Wie die Nonne ins Caquelon kam
Stets zur Fonduesaison beginnen aufmerksame Menschen zu rätseln, warum in gewissen Regionen, insbesondere in der Westschweiz und in Savoyen, die Bodenkruste im Caquelon la religieuse genannt wird. Tatsächlich eine Merkwürdigkeit, denn religieuse heisst Ordensschwester.
Die Frage, wie eine Nonne als Bodenkruste im Caquelon enden kann, weckt unsanfte Gedanken. Der Dictionnaire historique de la langue française schreibt, dass religieuse «en français de Suisse» eine Bezeichnung (1944) für Kruste an der Käserinde beim Raclette sowie auf dem Caquelonboden sei, der Ursprung dieser Verwendung von religieuse indessen «obscure» bleibe. Dunkel ist auch das Kleid der Nonnen, deswegen, so der Dictionnaire, Vögel mit schwarz-weisser Federkombination «religieuses» genannt würden. So heisst der Beo auf Französisch Mainate religieux und wissenschaftlich Gracula religiosa (ja, mit G). Umgekehrt tituliert man die Trägerinnen von schwarzen Gewändern und weissen Hauben etwas despektierlich «Pinguine».
In der Deutschschweiz geht man mit dem halb caramelisierten Käse nicht inspirierter um, da heisst die Kruste im Dialekt Grossmueter. Geruch und Konsistenz der angehockten Käsemasse führen zu unerfreulichen Assoziationen. Aber auch komischen. So steht im Idiotikon, dem Schweizerdeutschen Wörterbuch, dass Grossmueter unter anderem als Synonym für «alte Frau» verwendet werde oder man eine «Falte, die beim Plätten der Wäsche aus Mangel an Sorgfalt entsteht», als Grossmüeterli bezeichnet (habe). Aber im Caquelon gibts kein Falten zu bügeln, nur verschrumpelten Käse auszukratzen.
Es muss an der Kruste selbst liegen. In ihr hat sich ein Universum zur Essenz verdichtet. Wie im Caquelon, so auch im Leben des Menschen: Diese Essenz wird nicht auf Bestellung serviert, man muss Geduld haben und sich durchkämpfen, bis man das Finale erreicht.
Und die Nonnen? Ihre Kämpfe verdunsten im Schweigen. Vielleicht ist man auf den Namen gekommen, um die Contenance am Tisch zu retten. Die einen mögen die Kruste, die andern verabscheuen sie. Das separiert schon einmal. Zwischen den Mögenden entbrennt oft ein Kampf um die Delikatesse. Dabei dient die Nonne als Schutzschild und mahnt zu stilvollem Benehmen – wer mag schon mit der Gabel Nonnen stechen?

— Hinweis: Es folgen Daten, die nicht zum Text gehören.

(** * Face-transfer pipeline of [main.py]: a shallow embedding and its properties

    The program warps a still face onto every frame of a video by a
    piecewise-affine map over a Delaunay triangulation of facial landmarks and
    then colour-corrects the warped frame by per-channel histogram matching.

    The embedding follows [main.py] function by function.  OpenCV, NumPy and
    MediaPipe are collaborators of the program: the operations the program
    delegates to them (landmark detection, Delaunay subdivision, the affine
    solve and resampling, polygon rasterisation) are fields of the record
    [externals]; the NumPy/OpenCV operations whose behaviour the program's own
    logic depends on (slicing, broadcasting, histogram, cumulative sum,
    division, casts, split/merge, LUT) are written out.

    Numbers.  Python integers are [Z] (indices and levels are [nat]).  A
    [uint8] is a [Z] in [0, 256) with the wrap-around written where the source
    casts.  Floating-point values are modelled by [float]: the two infinities,
    NaN, and finite values kept as exact rationals.  Rounding is not
    modelled; it is monotone, so it keeps a cumulative distribution
    non-decreasing, and two of its entries [a / t] and [b / t] with
    [a < b <= t < 2^53] stay different.  Coordinates handed to OpenCV are
    rationals. *)

From Stdlib Require Import ZArith QArith Qabs Qround Lia.
From stdpp Require Import base list strings.

Close Scope Q_scope.
Open Scope nat_scope.

(** ** Part I: the embedding *)

(** *** Exceptions *)

(** A Python computation either returns or raises; an exception is recorded by
    the name of its class. *)
Inductive result (A : Type) : Type :=
| Ok (a : A)
| Raise (e : string).
Arguments Ok {A} a.
Arguments Raise {A} e.

Global Instance result_ret : MRet result := fun A a => Ok a.

Global Instance result_bind : MBind result := fun A B k r =>
  match r with
  | Ok a => k a
  | Raise e => Raise e
  end.

(** Every failure of an OpenCV call surfaces in Python as [cv2.error]. *)
Definition cv2_error : string := "cv2.error".

Definition of_cv2 {A} (o : option A) : result A :=
  match o with
  | Some a => Ok a
  | None => Raise cv2_error
  end.

(** *** Floating-point values *)

Inductive float : Type :=
| Fnan
| Fninf
| Ffin (q : Q)
| Fpinf.

Global Instance float_inhabited : Inhabited float := populate Fnan.

Definition Qlt_bool (x y : Q) : bool := negb (Qle_bool y x).

(** [a < b] on floats: false as soon as one side is NaN. *)
Definition flt (a b : float) : bool :=
  match a, b with
  | Fnan, _ | _, Fnan => false
  | Fpinf, _ => false
  | _, Fninf => false
  | Fninf, _ => true
  | Ffin _, Fpinf => true
  | Ffin x, Ffin y => Qlt_bool x y
  end.

(** [a >= b] on floats. *)
Definition fge (a b : float) : bool :=
  match a, b with
  | Fnan, _ | _, Fnan => false
  | Fpinf, _ => true
  | _, Fninf => true
  | Fninf, _ => false
  | Ffin _, Fpinf => false
  | Ffin x, Ffin y => Qle_bool y x
  end.

(** NumPy's [c / float(t)] for integers [c] and [t]: division by zero yields
    an infinity or NaN (with a warning), never an exception. *)
Definition true_divide (c t : Z) : float :=
  if (t =? 0)%Z then
    (if (c =? 0)%Z then Fnan else if (0 <? c)%Z then Fpinf else Fninf)
  else if (0 <? t)%Z then Ffin (Qmake c (Z.to_pos t))
  else Ffin (Qmake (- c) (Z.to_pos (- t))).

(** *** Images *)

(** A pixel holds the three [uint8] channels of a BGR image; an image is the
    list of its rows. *)
Definition Pixel : Type := Z * Z * Z.
Abbreviation Image := (list (list Pixel)).
Abbreviation Channel := (list (list Z)).

Definition height (img : Image) : nat := length img.
Definition width (img : Image) : nat :=
  match img with
  | [] => 0
  | row :: _ => length row
  end.

Definition uint8_range (v : Z) : Prop := (0 <= v < 256)%Z.

Definition valid_pixel (p : Pixel) : Prop :=
  uint8_range p.1.1 /\ uint8_range p.1.2 /\ uint8_range p.2.

Definition valid_image (img : Image) : Prop :=
  Forall (Forall valid_pixel) img.

(** [Mat::empty()]: the array has no element. *)
Definition is_empty {A} (rows : list (list A)) : bool :=
  match concat rows with
  | [] => true
  | _ => false
  end.

(** *** [match_histograms] *)

(** [np.histogram(channel.flatten(), 256, [0, 256])] on a [uint8] channel: bin
    [k] counts the pixels of value [k]. *)
Definition histogram (flat : list Z) : list nat :=
  map (fun k => count_occ Z.eq_dec flat (Z.of_nat k)) (seq 0 256).

Fixpoint cumsum_from (acc : nat) (l : list nat) : list nat :=
  match l with
  | [] => []
  | x :: l' => (acc + x) :: cumsum_from (acc + x) l'
  end.

Definition cumsum (l : list nat) : list nat := cumsum_from 0 l.

(** [np.cumsum(hist) / float(np.sum(hist))] *)
Definition cdf (hist : list nat) : list float :=
  let total := sum_list hist in
  map (fun c => true_divide (Z.of_nat c) (Z.of_nat total)) (cumsum hist).

(** The inner loop [while r_cdf[g] < s_cdf[i] and g < 255: g += 1], for the
    value [v = s_cdf[i]].  The loop increments [g] at most 255 times, which is
    the fuel [lookup_table] gives it ([advance_exit] below shows that the loop
    has reached its exit condition when [advance] returns). *)
Fixpoint advance (r_cdf : list float) (v : float) (fuel g : nat) : nat :=
  match fuel with
  | O => g
  | S fuel' =>
      if flt (r_cdf !!! g) v && (g <? 255)
      then advance r_cdf v fuel' (S g)
      else g
  end.

(** The outer loop [for i in levels: ...; lookup_table[i] = g], threading [g]
    from one level to the next. *)
Fixpoint fill_lookup (r_cdf s_cdf : list float) (levels : list nat) (g : nat)
  : list nat :=
  match levels with
  | [] => []
  | i :: rest =>
      let g' := advance r_cdf (s_cdf !!! i) 255 g in
      g' :: fill_lookup r_cdf s_cdf rest g'
  end.

Definition lookup_table (s_cdf r_cdf : list float) : list nat :=
  fill_lookup r_cdf s_cdf (seq 0 256) 0.

(** The table derived from a source and a reference histogram. *)
Definition histogram_lookup (s_hist r_hist : list nat) : list nat :=
  lookup_table (cdf s_hist) (cdf r_hist).

(** [np.uint8(x)] on an integer. *)
Definition to_uint8 (v : Z) : Z := (v mod 256)%Z.

(** [cv2.LUT(np.uint8(s_channel), np.uint8(lookup_table))] *)
Definition LUT (s_channel : Channel) (table : list nat) : Channel :=
  map (map (fun v =>
              to_uint8 (Z.of_nat (table !!! Z.to_nat (to_uint8 v)))))
      s_channel.

Definition match_channel (s_channel r_channel : Channel) : Channel :=
  let s_hist := histogram (concat s_channel) in
  let r_hist := histogram (concat r_channel) in
  LUT s_channel (histogram_lookup s_hist r_hist).

(** [cv2.split]: the channel planes of an image; none for an empty image. *)
Definition split (img : Image) : list Channel :=
  if is_empty img then []
  else [ map (map (fun p : Pixel => p.1.1)) img;
         map (map (fun p : Pixel => p.1.2)) img;
         map (map (fun p : Pixel => p.2)) img ].

Definition shape {A} (rows : list (list A)) : list nat := map length rows.

(** [cv2.merge]: interleaves three planes of one shape; it rejects an empty
    list of planes and planes of different sizes. *)
Definition merge (planes : list Channel) : result Image :=
  match planes with
  | [b; g; r] =>
      if decide (shape b = shape g /\ shape g = shape r)
      then Ok (zip_with (fun rb rgr =>
                           zip_with (fun vb vgr => (vb, vgr.1, vgr.2))
                                    rb (zip rgr.1 rgr.2))
                        b (zip g r))
      else Raise cv2_error
  | _ => Raise cv2_error
  end.

Definition match_histograms (source reference : Image) : result Image :=
  merge (zip_with match_channel (split source) (split reference)).

(** *** NumPy slicing *)

(** A slice bound [i] against an axis of length [n]: a negative bound counts
    from the end, and every bound is clipped to [0, n]. *)
Definition slice_bound (i : Z) (n : nat) : nat :=
  Z.to_nat (if (i <? 0)%Z then Z.max (i + Z.of_nat n) 0
            else Z.min i (Z.of_nat n)).

(** [a[lo:hi]] selects the [slice_len] positions from [slice_start] on. *)
Definition slice_start (lo : Z) (n : nat) : nat := slice_bound lo n.
Definition slice_len (lo hi : Z) (n : nat) : nat :=
  slice_bound hi n - slice_bound lo n.

Definition slice {A} (lo hi : Z) (l : list A) : list A :=
  take (slice_len lo hi (length l)) (drop (slice_start lo (length l)) l).

(** [a[ylo:yhi, xlo:xhi]] *)
Definition slice2 {A} (ylo yhi xlo xhi : Z) (rows : list (list A))
  : list (list A) :=
  map (slice xlo xhi) (slice ylo yhi rows).

(** Overwrites the positions [start, start + length new) of [l]. *)
Definition set_slice {A} (start : nat) (new l : list A) : list A :=
  take start l ++ new ++ drop (start + length new) l.

(** Overwrites the block of rows [ys ...] and columns [xs ...] with [new]. *)
Definition store_region {A} (ys xs : nat) (new rows : list (list A))
  : list (list A) :=
  take ys rows
  ++ zip_with (set_slice xs) new (take (length new) (drop ys rows))
  ++ drop (ys + length new) rows.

Diese Hypothese führt auch nicht weiter, denn religieuse gibts nicht bloss im Fondue, sondern auch beim Raclette, wie Jacques Montandon in seinem Buch Le Valais à table schreibt: Zu Beginn des 20. Jahrhunderts hätten Ordensfrauen die Familien, die sie besuchten, gebeten, Essensreste für sie beiseite zu legen, insbesondere Käseabschnitte. Auch die zähe Aussenhülle des Laibs, die bei einem Raclette als ungeniessbar übrigbleibt. Durch eine Indiskretion habe man erfahren, dass die Nonnen mit diesen ausgeschabten «Schwarten» bemerkenswerte Gratins kochten. War die Käserinde etwa doch geniessbar? Versuche erwiesen sich als überzeugend, und so kam es, dass man selber ass, was vorher als «l’assiette aux religieuses» reserviert war, als Nonnenteller.
Grossmütter dagegen gelten nicht als Bettelschwestern. Also kann man in der Deutschschweiz kaum von einem Grossmueti-Täller ausgehen. Es herrscht weiterhin Unklarheit. In solchen Härtefällen zieht man sich am besten ins Reich der Sagen und Märchen zurück. Das Idiotikon weist einen Weg: «Alp-Mueter: mythisches Wesen, das als altes, buckliges Weibchen, nachdem die Sennen die Alp verlassen, in den Alphütten haust. Ein Jäger erblickte es einmal am Herd stehend mit Kochen beschäftigt, von Kobolden in Gestalt kleiner Tiere umtanzt, zu deren einem es sprach: Du, Hans-Chäsperli, chotz-mer Schmalz! Worauf derselbe Butter in Hülle und Fülle erbrach.»
Butter ist zwar noch keine Kruste, aber immerhin ein Anfang.